Monday 28 January 2019

Your Body Speaks Your Mind: Decoding the Emotional, Psychological, and Spiritual Messages That Underlie Illness by Deb Shapiro









 “Re-mission”, to re-find or become reconnected with your mission or purpose.  In other words, disease can diminish when you reconnect with a deeper meaning or purpose in your life.  Remission has another, lesser-known meaning, which is forgiveness.




Healing comes when you make the choice to work with your vulnerabilities, to open to the challenge of change.  It is recognizing that the illness itself is the way the body is dealing with underlying imbalances or traumatized energies, and it is the resolution of those imbalances.




Your body is like a walking autobiography.




Trauma does not necessarily equal illness, but unexpressed fears and anxieties surrounding trauma can lead to physical problems.  Obviously, you cannot avoid crisis.  What you can do is become more conscious of your feelings, acknowledging and releasing them as they arise or as soon as possible afterward, rather than repressing or denying them.






Your body is actually a source of great wisdom.  By listening and paying attention to it you have a chance to contribute to your own health, to participate with your body in coming back to a state of wholeness and balance.  So, rather than blaming yourself by saying “why did I choose to have this illness?” you can ask, “how am I choosing to grow with this illness?”  You can use whatever difficulties you have in order to learn and grown, to release old patterns of negativity, to deepen compassion, forgiveness, and insight.



Your state of health shows how you have been thinking:  the seeds take root and begin to influence and shape the cell structures of your physical body.



Exploring your own hidden agenda is not easy for the simple reason that it is hidden. It means being very honest about how you feel being ill and the way it is affecting your life.



A symptom is never an isolated event.


You will probably notice how much you avoid yourself, particularly your weak areas, or how often you want to change the subject, start fidgeting, remember something that needs to be done, or suddenly get very tired; how easily you fill your days with things to do so there are no empty spaces.

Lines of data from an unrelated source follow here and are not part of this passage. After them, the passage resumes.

Lemma foldl_prepare_step_printed dataset_dir processor df st :
  (foldl (prepare_step dataset_dir processor) st df).2 =
  st.2 ++ concat (map (row_lines dataset_dir) df).
Proof.
  revert st. induction df as [|row df IH]; intros st; simpl.
  - by rewrite app_nil_r.
  - by rewrite IH, prepare_step_printed, <- app_assoc.
Qed.

Lemma row_lines_diagnostics dataset_dir row :
  length (filter (fun line => is_diagnostic line = true) (row_lines dataset_dir row)) =
  match (load_audio (Audio_Path row) dataset_dir default_max_duration).1 with
  | Some _ => 0
  | None => 1
  end.
Proof.
  unfold row_lines. rewrite filter_app, length_app.
  assert (Hprog : filter (fun line => is_diagnostic line = true)
            (if (row_index row mod 100 =? 0)%Z then [ProcessedFiles (row_index row)] else [])
            = []) by by destruct (_ =? _)%Z.
  rewrite Hprog. unfold load_audio.
  destruct (os_path_exists _); cbn [negb]; [|done].
  destruct (librosa_load _ _ _) as [[speech_array rate]|e]; [|done].
  by destruct (0 <? length speech_array).
Qed.
(** Three extractors that accept every query: one whose fetch rejects,
    one that finds nothing, one that yields a track. *)
Definition failing : ExtractorModel :=
  {| em_oid := 0; em_name := "Failing"; em_validate := fun _ => true;
     em_handle := fun _ => Rejected "network down" |}.

Definition silent : ExtractorModel :=
  {| em_oid := 1; em_name := "Silent"; em_validate := fun _ => true;
     em_handle := fun _ => Resolved (Some {| emd_playlist := None; emd_data := [] |}) |}.

Definition yielding : ExtractorModel :=
  {| em_oid := 2; em_name := "Yielding"; em_validate := fun _ => true;
     em_handle := fun _ => Resolved (Some {| emd_playlist := None; emd_data := [an_item] |}) |}.

(** A raw extractor object with both methods. *)
Definition vimeo_raw : ExtractorArg :=
  ArgObject (Some (fun _ => true)) (Some (fun _ => Resolved None)).

(** The registry after "Vimeo" was registered with it. *)
Definition vimeo_registered : Extractors :=
  match use empty "Vimeo" vimeo_raw false with
  | Ok (_, r) => r
  | Throw _ => empty
  end.

Definition asked_by (user : string) (engine : option QueryType) : SearchOptions :=
  {| so_requestedBy := Some user; so_searchEngine := engine |}.

(** A client that knows the guild "g1", the bot being user "bot". *)
Definition client : Client :=
  {| user_id := "bot";
     guilds_resolve := fun ref =>
       if String.eqb ref "g1" then Some {| guild_id := "g1" |} else None |}.
(** With an empty environment only PORT is reported. *)
Lemma start_exits_witness :
  Server.start ∅ [] = (Server.Exit 1, ["Error: Missing required environment variable: PORT"])
  ∧ 1%Z = 1%Z
  ∧ ["Error: Missing required environment variable: PORT"]
    = [] ++ ["Error: Missing required environment variable: "
             +:+ (if Server.truthy ((∅ : gmap string string) !! "PORT")
                  then "MONGODB_URI" else "PORT")].
Proof.
  assert (Server.start ∅ []
          = (Server.Exit 1,
             ["Error: Missing required environment variable: PORT"])) as Hrun.
  { by rewrite start_run. }
  split; [exact Hrun|].
  exact (start_exits ∅ [] _ 1 Hrun).
Defined.

(** ** The script of the form *)

Lemma string_app_cons (a : ascii) (s t : string) :
  String a s +:+ t = String a (s +:+ t).
Proof. reflexivity. Qed.

Lemma string_app_assoc (s t u : string) : (s +:+ t) +:+ u = s +:+ (t +:+ u).
Proof.
  induction s as [|a s IH]; [done|]. by rewrite !string_app_cons, IH.
Qed.

Lemma string_app_length (s t : string) :
  String.length (s +:+ t) = (String.length s + String.length t)%nat.
Proof.
  induction s as [|a s IH]; [done|]. rewrite string_app_cons. simpl.
  by rewrite IH.
Qed.

Lemma string_app_inv_length (s1 s2 t1 t2 : string) :
  String.length s1 = String.length s2 →
  s1 +:+ t1 = s2 +:+ t2 → s1 = s2.
Proof.
  revert s2. induction s1 as [|a s1 IH]; intros [|b s2] Hlen Heq;
    try done.
  rewrite !string_app_cons in Heq. injection Heq as -> Heq. f_equal.
  apply IH; [by injection Hlen|done].
Qed.

Lemma ingredient_html_length (count : N) :
  String.length (Form.ingredient_html count)
  = (295 + 3 * String.length (pretty count))%nat.
Proof.
  unfold Form.ingredient_html, Form.quoted.
  rewrite !string_app_length. cbn. lia.
Qed.

Lemma ingredient_html_inj (n m : N) :
  Form.ingredient_html n = Form.ingredient_html m → n = m.
Proof.
  intros Heq.
  assert (String.length (pretty n) = String.length (pretty m)) as Hlen.
  { apply (f_equal String.length) in Heq.
    rewrite !ingredient_html_length in Heq. lia. }
  unfold Form.ingredient_html, Form.quoted in Heq.
  rewrite !string_app_assoc in Heq.
  repeat apply (inj (String.app _)) in Heq.
  apply (inj pretty). by eapply string_app_inv_length.
Qed.

Lemma increment_below (n : N) :
  (n < Form.max_count)%N → Form.increment n = (n + 1)%N.
Proof.
  intros Hn. unfold Form.increment.
  by destruct (N.ltb_spec n Form.max_count); [|lia].
Qed.

Lemma addIngredient_present (p : Form.Page) (l : list Form.Element) :
  Form.children p !! "ingredientsContainer" = Some l →
  Form.addIngredient p
  = (Ok (),
     {| Form.ingredientCount := Form.increment (Form.ingredientCount p);
        Form.instructionCount := Form.instructionCount p;
        Form.children :=
          <["ingredientsContainer" :=
              l ++ [Form.ingredient_row (Form.ingredientCount p)]]>
            (Form.children p) |}).
Proof. unfold Form.addIngredient, Form.appendChild. by intros ->. Qed.

Lemma addIngredient_absent (p : Form.Page) :
  Form.children p !! "ingredientsContainer" = None →
  Form.addIngredient p = (Throw TypeError, p).
Proof. unfold Form.addIngredient, Form.appendChild. by intros ->. Qed.

Lemma addInstruction_present (p : Form.Page) (l : list Form.Element) :
  Form.children p !! "instructionsContainer" = Some l →
  Form.addInstruction p
  = (Ok (),
     {| Form.ingredientCount := Form.ingredientCount p;
        Form.instructionCount := Form.increment (Form.instructionCount p);
        Form.children :=
          <["instructionsContainer" :=
              l ++ [{| Form.localName := "div";
                       Form.className := "instruction";
                       Form.innerHTML :=
                         Form.instruction_html (Form.instructionCount p) |}]]>
            (Form.children p) |}).
Proof. unfold Form.addInstruction, Form.appendChild. by intros ->. Qed.

Lemma addInstruction_absent (p : Form.Page) :
  Form.children p !! "instructionsContainer" = None →
  Form.addInstruction p = (Throw TypeError, p).
Proof. unfold Form.addInstruction, Form.appendChild. by intros ->. Qed.

(** X12. A call of [addIngredient] fails exactly when the page has no element
    with the id ingredientsContainer, and a failed call leaves the page as it
    was, the counter included; no call changes the counter of the
    instructions or the children of another element. *)
Theorem addIngredient_frame (p : Form.Page) :
  ((Form.addIngredient p).1 = Throw TypeError
   ↔ Form.children p !! "ingredientsContainer" = None)
  ∧ ((Form.addIngredient p).1 = Throw TypeError → (Form.addIngredient p).2 = p)
  ∧ Form.instructionCount (Form.addIngredient p).2 = Form.instructionCount p
  ∧ ∀ id, id ≠ "ingredientsContainer" →
      Form.children (Form.addIngredient p).2 !! id = Form.children p !! id.
Proof.
  destruct (Form.children p !! "ingredientsContainer") as [l|] eqn:Hc.
  - rewrite (addIngredient_present p l Hc). simpl.
    split; [done|]. split; [done|]. split; [done|].
    intros id Hid. by rewrite lookup_insert_ne.
  - rewrite (addIngredient_absent p Hc). done.
Qed.

(** X13. With the container on the page and the counter at [k], [n] calls
    append [n] rows after the children the container had, numbered [k],
    [k + 1], ... in the order of the calls, and leave the counter at
    [k + n], as long as that does not exceed [2^53]. *)
Theorem addIngredients_rows (n : nat) (p : Form.Page) (l : list Form.Element) :
  Form.children p !! "ingredientsContainer" = Some l →
  (Form.ingredientCount p + N.of_nat n ≤ Form.max_count)%N →
  Form.addIngredients n p
  = {| Form.ingredientCount := Form.ingredientCount p + N.of_nat n;
       Form.instructionCount := Form.instructionCount p;
       Form.children :=
         <["ingredientsContainer" :=
             l ++ ((λ i, Form.ingredient_row
                           (Form.ingredientCount p + N.of_nat i)) <$> seq 0 n)]>
           (Form.children p) |}.
Proof.
  revert p l. induction n as [|n IH]; intros p l Hc Hmax.
  - simpl. rewrite N.add_0_r, app_nil_r, insert_id by done. by destruct p.
  - simpl Form.addIngredients.
    rewrite (addIngredient_present p l Hc); simpl.
    rewrite (IH _ (l ++ [Form.ingredient_row (Form.ingredientCount p)]));
      simpl.
    + rewrite increment_below by lia. rewrite insert_insert_eq.
      f_equal; [lia|]. f_equal. rewrite <- (assoc_L (++)). f_equal.
      simpl. f_equal; [by rewrite N.add_0_r|].
      rewrite <- fmap_S_seq, <- list_fmap_compose.
      apply list_fmap_ext. intros _ i _. simpl. f_equal. lia.
    + by rewrite lookup_insert_eq.
    + rewrite increment_below by lia. lia.
Qed.

(** Two calls on a page with an empty container and the counter at 1. *)
Lemma addIngredients_rows_witness :
  Form.children
    {| Form.ingredientCount := 1; Form.instructionCount := 1;
       Form.children := {[ "ingredientsContainer" := [] ]} |}
    !! "ingredientsContainer" = Some []
  ∧ Form.children
      (Form.addIngredients 2
         {| Form.ingredientCount := 1; Form.instructionCount := 1;
            Form.children := {[ "ingredientsContainer" := [] ]} |})
    !! "ingredientsContainer"
    = Some [Form.ingredient_row 1; Form.ingredient_row 2].
Proof.
  assert (Form.children
    {| Form.ingredientCount := 1; Form.instructionCount := 1;
       Form.children := {[ "ingredientsContainer" := [] ]} |}
    !! "ingredientsContainer" = Some []) as Hc by done.
  split; [exact Hc|].
  rewrite (addIngredients_rows 2 _ [] Hc); [|done].
  simpl. by rewrite lookup_insert_eq.
Defined.

(** X14. Under the same conditions the rows added by the calls are pairwise
    different in their HTML, so that no two of them carry the same field
    names. *)
Theorem added_rows_distinct (n : nat) (p : Form.Page) (l : list Form.Element) :
  Form.children p !! "ingredientsContainer" = Some l →
  (Form.ingredientCount p + N.of_nat n ≤ Form.max_count)%N →
  ∃ rows,
    Form.children (Form.addIngredients n p) !! "ingredientsContainer"
    = Some (l ++ rows)
    ∧ length rows = n
    ∧ NoDup (Form.innerHTML <$> rows).
Proof.
  intros Hc Hmax. rewrite (addIngredients_rows n p l Hc Hmax). simpl.
  eexists. split; [by rewrite lookup_insert_eq|].
  split; [by rewrite length_fmap, length_seq|].
  rewrite <- list_fmap_compose.
  apply NoDup_fmap_2_strong; [|apply NoDup_seq].
  intros i j _ _ Heq. simpl in Heq.
  apply ingredient_html_inj in Heq. lia.
Qed.

(** Three calls on a page with an empty container and the counter at 1. *)
Lemma added_rows_distinct_witness :
  ∃ rows,
    Form.children
      (Form.addIngredients 3
         {| Form.ingredientCount := 1; Form.instructionCount := 1;
            Form.children := {[ "ingredientsContainer" := [] ]} |})
      !! "ingredientsContainer"
    = Some ([] ++ rows)
    ∧ length rows = 3
    ∧ NoDup (Form.innerHTML <$> rows).
Proof.
  apply (added_rows_distinct 3
           {| Form.ingredientCount := 1; Form.instructionCount := 1;
              Form.children := {[ "ingredientsContainer" := [] ]} |} []);
    done.
Defined.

[Symptoms] are like messengers from the unconscious. 



Healing comes when you make the choice to work with your vulnerabilities, to open to the challenge of change.  It is recognizing that the illness itself is the way they body is dealing with underlying imbalances or traumatized energies, and it is the resolution of those imbalances.



The limbic system is the emotional center of the brain.  The limbic system includes the hypothalamus, a small gland that transforms emotions into physical responses.  It also controls appetite, blood-sugar levels, body temperature, and the automatic functioning of the heart, lungs and digestive and circulatory systems.  It is like a pharmacy, releasing the neuropeptides necessary to maintain a balanced system.



In the limbic system sits the amygdala, a brain structure that is connected to fear and pleasure, and the pineal gland, which monitors the hormone system and releases powerful endorphins that not only act as painkillers but also as anti-depressants.  This indicates the intimate relationship between the mind, the endocrine systems, and the nervous system – the connection between how you feel and how you behave, between your emotions and your physical state.



You are in charge of your own attitudes and feelings, of the way you treat yourself and your world, but you cannot determine the outcome of every circumstance.  You do not create your own reality so much as you are responsible to your reality.  You cannot direct the wind, but you can adjust your sails.  You are responsible for developing peace of mind, but you may still need to have chemotherapy.  The resolution and healing of your inner being is within your control, and this may also bring a cure to the physical body.  But if it does not, it is vital to remember that you are not guilty and you are not a failure.



The symptom is like a doorway into yourself.